The student who guessed at every word may now be analyzing syllable types. I’ve worked with Wyatt (now a 6th grader) for the past 18 months. He was in my lowest group- reading about 50 words a minute (fall of 5th grade) and butchering anything with a vowel digraph. Now?  His most recent ORF was 148 wpm, he’s reading grade level text and I’m releasing him from intensive reading support when he enters 7th grade in the fall.  That’s huge!  Not just for Wyatt’s academic life, but for the rest of it.

Is it laborious? Boring? Yes and yes. How do you keep track of all that data? Running records and graphs, mostly. But tracking progress reminds you of something important: Your work is changing students’ futures.


7. Step Into Your Role as a Literacy Leader

One of the most overlooked parts of being a reading specialist is this: You are not just an interventionist teaching one specific intervention. You’re a literacy leader in your building.

Because you work closely with struggling readers, you often notice patterns others miss.You see which students truly need intervention, which students might succeed with stronger Tier 1 instruction, which groups are mismatched, which scheduling decisions could help (or hurt) student progress.

Reading specialists often have valuable insights when it comes to:

Student grouping.
You understand decoding levels, skill gaps, and the whole child picture better than anyone.

Supporting classroom teachers.
Sharing quick phonics strategies, generating ideas for differentiated centers, and communicating with parents can make a huge difference.

Scheduling recommendations.
You may notice when a student needs a different placement next year or when a class roster could create better learning dynamics.

Sometimes the most powerful thing you can do is simply speak up and share what you’re seeing.

Your perspective matters.


8. Protect Your Own Joy

Here’s something every literacy rockstar eventually learns.
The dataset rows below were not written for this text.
(* ===== verification/Priorities.v ===== *)
(** * Priorities: what [Build::propagate_priorities] does

    The breadth-first walk over the dependencies of a build's top-level step
    terminates, and raises the priorities of exactly the steps the build
    depends on. *)

From Stdlib Require Import Ascii String.
From S2P Require Import Prelude Floats RustStr Nix Db Jobset Graph Dependents.

(** [y] is a direct dependency of [x]. *)
Definition dep_edge (h : Heap) (x y : addr) : Prop :=
  ∃ s d, hp_steps h !! x = Some s ∧ st_deps s !! d = Some y.

(** The dependencies of a step are steps of the heap, stored under their
    derivation path. *)
Definition deps_wf (h : Heap) : Prop := ∀ x s d y,
  hp_steps h !! x = Some s → st_deps s !! d = Some y →
  ∃ sy, hp_steps h !! y = Some sy ∧ st_drv_path sy = d.

Lemma bump_idemp b s : Build.bump b (Build.bump b s) = Build.bump b s.
Proof.
  destruct s. unfold Build.bump, Step.add_jobset, upd. cbn.
  rewrite insert_insert_eq. f_equal; lia.
Qed.

#[local] Arguments Build.bump : simpl never.

Section Walk.
Context `{HI : HashIter} (h : Heap) (b : Build).

(** The heap after the steps of [V] have been visited. *)
Definition visited_steps (V : gset addr) : gmap addr Step :=
  map_imap (λ a s, Some (if decide (a ∈ V) then Build.bump b s else s)) (hp_steps h).
Definition visited_heap (V : gset addr) : Heap := h <| hp_steps := visited_steps V |>.

Lemma visited_lookup V a :
  visited_steps V !! a = (λ s, if decide (a ∈ V) then Build.bump b s else s) <$> hp_steps h !! a.
Proof. unfold visited_steps. rewrite map_lookup_imap. by destruct (hp_steps h !! a). Qed.

Lemma visited_upd V a : upd_step a (Build.bump b) (visited_heap V) = visited_heap ({[a]} ∪ V).
Proof.
  unfold upd_step, visited_heap. unfold upd. cbn. f_equal. apply map_eq. intros x.
  rewrite visited_lookup. destruct (decide (x = a)) as [->|Hne].
  - rewrite lookup_alter_eq, visited_lookup. destruct (hp_steps h !! a) as [s|]; [|done]. cbn.
    rewrite (decide_True (P := a ∈ {[a]} ∪ V)) by set_solver.
    destruct (decide (a ∈ V)); [by rewrite bump_idemp|done].
  - rewrite lookup_alter_ne, visited_lookup by done.
    destruct (hp_steps h !! x) as [s|]; [|done]. cbn.
    destruct (decide (x ∈ V)) as [Hx|Hx].
    + by rewrite (decide_True (P := x ∈ {[a]} ∪ V)) by set_solver.
    + by rewrite (decide_False (P := x ∈ {[a]} ∪ V)) by set_solver.
Qed.

Lemma visited_empty : visited_heap ∅ = h.
Proof.
  unfold visited_heap. assert (visited_steps ∅ = hp_steps h) as ->; [|by destruct h].
  apply map_eq. intros x. rewrite visited_lookup.
  destruct (hp_steps h !! x); [|done]. cbn. by rewrite decide_False by set_solver.
Qed.

(** *** Queueing the new dependencies of a step *)

Definition enqueue (q : gmap StorePath addr) (new : list (StorePath * addr)) : gmap StorePath addr :=
  foldl (λ q d, hset_insert d.1 d.2 q) q new.

Lemma enqueue_subseteq q new : q ⊆ enqueue q new.
Proof.
  unfold enqueue. revert q. induction new as [|d new IH]; intros q; cbn; [done|].
  etransitivity; [apply hset_insert_subseteq|apply IH].
Qed.

Lemma enqueue_Some q new d y :
  enqueue q new !! d = Some y → q !! d = Some y ∨ (d, y) ∈ new.
Proof.
  unfold enqueue. revert q. induction new as [|[d' y'] new IH]; intros q; cbn; [by left|].
  intros [H|H]%IH; [|right; by right].
  apply hset_insert_Some in H as [?|[-> ->]]; [by left|right; left].
Qed.

(** Every queued dependency is one unqueued step less. *)
Lemma enqueue_unvisited q new :
  NoDup new.*1 → Forall (λ d, q !! d.1 = None) new →
  Forall (λ d, ∃ s, hp_steps h !! d.2 = Some s ∧ st_drv_path s = d.1) new →
  length new + unvisited h (enqueue q new) ≤ unvisited h q.
Proof.
  unfold enqueue. revert q. induction new as [|[d y] new IH]; intros q Hnd Hq Hwf; cbn; [done|].
  cbn in Hnd. apply NoDup_cons in Hnd as [Hd Hnd].
  apply Forall_cons in Hq as [Hqd Hq]. apply Forall_cons in Hwf as [(s & Hs & Hsd) Hwf].
  cbn in *. subst d. unfold hset_insert at 2. rewrite Hqd.
  pose proof (unvisited_insert h q y s Hs Hqd).
  assert (length new + unvisited h (foldl (λ q d, hset_insert d.1 d.2 q) (<[st_drv_path s := y]> q) new)
    ≤ unvisited h (<[st_drv_path s := y]> q)); [|lia].
  apply IH; [done| |done]. rewrite Forall_forall in *. intros [d' y'] Hin. cbn.
  rewrite lookup_insert_ne; [by apply (Hq _ Hin)|]. intros <-. apply Hd.
  apply list_elem_of_fmap. by exists (st_drv_path s, y').
Qed.

Lemma deps_not_queued_spec q s d y :
  (d, y) ∈ Step.get_all_deps_not_queued q s ↔ st_deps s !! d = Some y ∧ q !! d = None.
Proof. unfold Step.get_all_deps_not_queued. rewrite list_elem_of_filter, elem_of_iter. tauto. Qed.

Lemma deps_not_queued_NoDup q s : NoDup (Step.get_all_deps_not_queued q s).*1.
Proof.
  unfold Step.get_all_deps_not_queued. pose proof (NoDup_iter_keys (st_deps s)) as H.
  unfold iter_keys in H. induction (iter (st_deps s)) as [|x l IH]; [constructor|].
  cbn in H. apply NoDup_cons in H as [Hx Hl]. rewrite filter_cons.
  destruct (decide _); [|by apply IH]. cbn. constructor; [|by apply IH].
  intros (y & Hy & Hin)%list_elem_of_fmap. apply list_elem_of_filter in Hin as [_ Hin].
  apply Hx. rewrite Hy. by apply list_elem_of_fmap_2.
Qed.

(** *** The invariant of the walk *)

Context (top : addr) (Hwf : deps_wf h) (Hinj : drv_inj h).

Record walk_inv (V : gset addr) (q : gmap StorePath addr) (todo : list addr) : Prop := {
  wi_closed : ∀ x s d y, x ∈ V → hp_steps h !! x = Some s → st_deps s !! d = Some y →
    y ∈ V ∨ y ∈ todo;
  wi_queued : ∀ d y, q !! d = Some y → (y ∈ V ∨ y ∈ todo) ∧
    ∃ s, hp_steps h !! y = Some s ∧ st_drv_path s = d;
  wi_todo : ∀ y, y ∈ todo → is_Some (hp_steps h !! y) ∧ rtc (dep_edge h) top y;
  wi_reach : ∀ x, x ∈ V → rtc (dep_edge h) top x
}.

Lemma walk_inv_step V q a todo s :
  walk_inv V q (a :: todo) → hp_steps h !! a = Some s →
  let new := Step.get_all_deps_not_queued q s in
  walk_inv ({[a]} ∪ V) (enqueue q new) (todo ++ new.*2).
Proof.
  intros [Hc Hq Ht Hr] Ha new.
  assert (∀ y, y ∈ V ∨ y ∈ a :: todo → y ∈ {[a]} ∪ V ∨ y ∈ todo ++ new.*2) as Hmove.
  { intros y [?|[->|?]%elem_of_cons]; [left; set_solver|left; set_solver|right].
    apply elem_of_app. by left. }
  assert (∀ d y, (d, y) ∈ new → y ∈ todo ++ new.*2) as Hnew.
  { intros d y Hin. apply elem_of_app. right. apply list_elem_of_fmap. by exists (d, y). }
  split.
  - intros x sx d y Hx Hsx Hd. destruct (decide (x = a)) as [->|Hne].
    + assert (sx = s) as -> by congruence.
      destruct (q !! d) as [y'|] eqn:Hqd.
      * destruct (Hq _ _ Hqd) as [Hy' (s' & Hs' & Hd')].
        destruct (Hwf a s d y Ha Hd) as (sy & Hsy & Hdy).
        assert (y' = y) as -> by (eapply Hinj; [exact Hs'|exact Hsy|congruence]). by apply Hmove.
      * right. apply (Hnew d). by apply deps_not_queued_spec.
    + apply Hmove. eapply Hc; [|done|done]. set_solver.
  - intros d y [H|H]%enqueue_Some.
    + destruct (Hq _ _ H) as [Hy Hs]. split; [by apply Hmove|done].
    + split; [right; by eapply Hnew|]. apply deps_not_queued_spec in H as [H _]. by eapply Hwf.
  - intros y [Hy|([d y'] & -> & Hin)%list_elem_of_fmap]%elem_of_app; [apply Ht; by right|].
    apply deps_not_queued_spec in Hin as [Hd _]. cbn.
    destruct (Hwf a s d y' Ha Hd) as (sy & Hsy & _). split; [eauto|].
    eapply rtc_r; [apply (Ht a); left|]. exists s, d. done.
  - intros x [->%elem_of_singleton|Hx]%elem_of_union; [apply Ht; left|by apply Hr].
Qed.

Lemma propagate_loop_spec fuel V q todo :
  walk_inv V q todo → length todo + unvisited h q < fuel →
  ∃ V', Build.propagate_loop fuel b q todo (visited_heap V) = Some (visited_heap V') ∧
    V ⊆ V' ∧ (∀ y, y ∈ todo → y ∈ V') ∧ walk_inv V' ∅ [].
Proof.
  revert V q todo. induction fuel as [|fuel IH]; intros V q todo Hinv Hfuel; [lia|].
  destruct todo as [|a todo].
  { exists V. split_and!; [done|done|by intros ? ?%not_elem_of_nil|].
    destruct Hinv as [Hc Hq Ht Hr]. split; [done|done|done|done]. }
  cbn [Build.propagate_loop].
  destruct (wi_todo _ _ _ Hinv a) as [[s Hs] _]; [left|].
  change (hp_steps (visited_heap V)) with (visited_steps V).
  rewrite visited_lookup, Hs, visited_upd. cbn [fmap option_fmap option_map].
  assert (Step.get_all_deps_not_queued q (if decide (a ∈ V) then Build.bump b s else s) =
    Step.get_all_deps_not_queued q s) as -> by (by destruct (decide _)).
  set (new := Step.get_all_deps_not_queued q s).
  destruct (IH ({[a]} ∪ V) (enqueue q new) (todo ++ new.*2)) as (V' & HV' & HVV' & Htodo & Hinv').
  { by apply walk_inv_step. }
  { assert (length new + unvisited h (enqueue q new) ≤ unvisited h q).
    { apply enqueue_unvisited; [apply deps_not_queued_NoDup| |];
        apply Forall_forall; intros [d y] [Hd Hq]%deps_not_queued_spec; [done|]. by eapply Hwf. }
    rewrite length_app, length_fmap. cbn in Hfuel. lia. }
  exists V'. split_and!; [done|set_solver| |done].
  intros y [->|Hy]%elem_of_cons; [set_solver|]. apply Htodo, elem_of_app. by left.
Qed.

End Walk.

Lemma propagate_priorities_correct `{HI : HashIter} h b top :
  deps_wf h → drv_inj h → b_toplevel b = Some top → is_Some (hp_steps h !! top) →
  ∃ V : gset addr, Build.propagate_priorities b h = Some (visited_heap h b V) ∧
    ∀ x, is_Some (hp_steps h !! x) → (x ∈ V ↔ rtc (dep_edge h) top x).
Proof.
  intros Hwf Hinj Htop Hlive. unfold Build.propagate_priorities. rewrite Htop. cbn [option_list].
  destruct (propagate_loop_spec h b top Hwf Hinj (3 + size (hp_steps h)) ∅ ∅ [top])
    as (V & HV & _ & Hin & [Hc _ _ Hr]).
  { split; [set_solver|done| |set_solver]. intros y ->%list_elem_of_singleton.
    split; [done|apply rtc_refl]. }
  { pose proof (unvisited_bound h ∅). cbn. lia. }
  rewrite visited_empty in HV. exists V. split; [done|]. intros x _. split; [by apply Hr|]. revert x.
  apply (rtc_ind_r (λ x, x ∈ V)); [apply Hin; left|].
  intros x y _ (s & d & Hs & Hd) Hx. destruct (Hc x s d y Hx Hs Hd) as [?|?%not_elem_of_nil]; done.
Qed.

Lemma propagate_priorities_none `{HI : HashIter} h b :
  b_toplevel b = None → Build.propagate_priorities b h = Some h.
Proof. intros Hb. unfold Build.propagate_priorities. by rewrite Hb. Qed.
You cannot pour energy into students if your own tank is empty. Protect your enthusiasm.

That might mean:

  • trying new games
  • collaborating with other reading specialists or sign up for a PD webinar
  • celebrating small classroom victories
  • remembering that perfection is not the goal

Progress is.

And when a student who once hated reading looks up and says: “That word was actually easy.”

That moment?

That’s the standing ovation.


Final Thoughts

When you combine structured literacy instruction, engaging lessons, strong phonics knowledge, and a little humor, something powerful happens.

Students who once avoided reading begin to participate.

Confidence grows.

Skills improve.

And the students who once believed they weren’t “good at reading” start to see themselves differently.

That’s the real goal of reading intervention.

Not just better decoding.

But students who believe they can succeed.